#### Information:

(** ** Records of runs *)

Definition job_was_advanced_before_fire (j : Job) (fired_at_ms : N) : bool :=
  recurring j && bool_decide (last_status j = Some "advanced")
  && match last_fired_at_ms j with Some l => l <=? fired_at_ms | None => false end.
Definition cap_recent_runs (runs : list CronRunRecord) (cap : N) : list CronRunRecord :=
  if cap =? 0 then []
  else if cap <? Nlen runs then drop (length runs - N.to_nat cap) runs else runs.
Definition add_run (advanced : bool) (r : CronRunRecord) (cap : N) (runs : list CronRunRecord) : list CronRunRecord :=
  match last runs with
  | Some l => if advanced && (at_ms l =? at_ms r) then removelast runs ++ [r] else cap_recent_runs (runs ++ [r]) cap
  | None => cap_recent_runs (runs ++ [r]) cap
  end.
Definition with_record (status : string) (error : option text) (now_ms cap : N) (j : Job) : Job :=
  let already_advanced := job_was_advanced_before_fire j now_ms in
  let runs := add_run already_advanced {| at_ms := now_ms; run_status := status; run_error := error |} cap (recent_runs j) in
  let j := upd_run status error runs j in
  let j := if bool_decide (status = "deferred") && negb (is_command j)
           then upd_trigger_at (Some (default now_ms (trigger_at_ms j))) j else j in
  if bool_decide (status = "fired") || bool_decide (status = "error") then
    let j := if already_advanced then j
             else upd_fired (Some now_ms) (sat_add u32_max (fire_count j) 1) j in
    let j := if bool_decide (status = "fired") then upd_retries 0 j else j in
    if match trigger_at_ms j with Some t => t <=? now_ms | None => false end then upd_trigger_at None j else j
  else j.
Definition record_run (i status : string) (error : option text) (now_ms cap : N) (s : CronStore)
  : CronStore * result () text :=
  match store_get i s with
  | None => (s, Err (not_found i))
  | Some j =>
      let '(s, r) := store_replace (with_record status error now_ms cap j) s in
      (s, match r with Ok true => Ok () | Ok false => Err (not_found i) | Err e => Err e end)
  end.

Definition missed_one_shot_task `{ScheduleLib} (j : Job) (now : N) : bool :=
  negb (recurring j) && match trigger j with Cron _ _ => true | _ => false end
  && negb (bool_decide (last_fired_at_ms j ≠ None)) && (fire_count j =? 0)
  && match next_run_ms j (created_at_ms j) scheduler_timezone with Some next => next <? now | None => false end.
Definition task_final_after_fire (j : Job) (now : N) : bool :=
  recurring j && (0 <? auto_expire_after_ms j) && (auto_expire_after_ms j <? now - created_at_ms j).

Definition first_line (value : text) : text :=
  match filter (λ line, trim line ≠ []) (lines value) with line :: _ => line | [] => value end.
Definition command_error_summary (r : CommandRunResult) : text :=
  let err := trim (stderr r) in
  if bool_decide (err = []) then lit "Scheduled command failed" else lit "Scheduled command failed: " ++ first_line err.
Fixpoint contains (p t : text) : bool :=
  starts_with p t || match t with [] => false | _ :: t => contains p t end.
Definition command_retry_text (r : CommandRunResult) : text :=
  let t := (if contains (lit "timed out") (to_ascii_lowercase (stderr r)) then lit "timeout" ++ [10] else []) ++ stderr r in
  let t := if bool_decide (stdout r = []) then t
           else t ++ (if negb (bool_decide (t = [])) && negb (ends_with_char 10 t) then [10] else []) ++ stdout r in
  if bool_decide (trim t = []) then command_error_summary r else t.

(** ** The runner *)

Record Runner := { store : CronStore; deferred_until_ms : gmap string N }.
Definition upd_store (s : CronStore) (r : Runner) : Runner := {| store := s; deferred_until_ms := deferred_until_ms r |}.
Definition upd_deferred (d : gmap string N) (r : Runner) : Runner := {| store := store r; deferred_until_ms := d |}.

Definition forget (i : string) (r : Runner) : Runner := upd_deferred (delete i (deferred_until_ms r)) r.
Definition defer_task (j : Job) (now : N) (r : Runner) : Runner :=
  upd_deferred (<[id j := now + IDLE_DEFER_MS]> (deferred_until_ms r)) r.
Definition defer_invalid_target_task (j : Job) (now : N) (r : Runner) : Runner :=
  upd_deferred (<[id j := now + INVALID_TARGET_DEFER_MS]> (deferred_until_ms r)) r.

Inductive DueFireOutcome := Fired | Deferred.
Definition did_fire (o : DueFireOutcome) : bool := match o with Fired => true | Deferred => false end.

(** [REFACT_DISABLE_SCHEDULER], read from the environment. *)
Definition scheduler_enabled (var : option text) : bool :=
  match var with
  | None => true
  | Some v => let v := trim v in
              bool_decide (v = []) || bool_decide (v = lit "0") || eq_ignore_ascii_case v (lit "false")
  end.
Definition runner_enabled (cfg : SchedulerConfig) (var : option text) : bool := sc_enabled cfg && scheduler_enabled var.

#### Task description:
All that is wanted is a faithful reproduction of the line above with "Fixpoint contains (p", the line with "upd_deferred (<[id j := now + IDLE_DEFER_MS]>", and every line in between.

#### Exercise output:
Fixpoint contains (p t : text) : bool :=
  starts_with p t || match t with [] => false | _ :: t => contains p t end.
Definition command_retry_text (r : CommandRunResult) : text :=
  let t := (if contains (lit "timed out") (to_ascii_lowercase (stderr r)) then lit "timeout" ++ [10] else []) ++ stderr r in
  let t := if bool_decide (stdout r = []) then t
           else t ++ (if negb (bool_decide (t = [])) && negb (ends_with_char 10 t) then [10] else []) ++ stdout r in
  if bool_decide (trim t = []) then command_error_summary r else t.

(** ** The runner *)

Record Runner := { store : CronStore; deferred_until_ms : gmap string N }.
Definition upd_store (s : CronStore) (r : Runner) : Runner := {| store := s; deferred_until_ms := deferred_until_ms r |}.
Definition upd_deferred (d : gmap string N) (r : Runner) : Runner := {| store := store r; deferred_until_ms := d |}.

Definition forget (i : string) (r : Runner) : Runner := upd_deferred (delete i (deferred_until_ms r)) r.
Definition defer_task (j : Job) (now : N) (r : Runner) : Runner :=
  upd_deferred (<[id j := now + IDLE_DEFER_MS]> (deferred_until_ms r)) r.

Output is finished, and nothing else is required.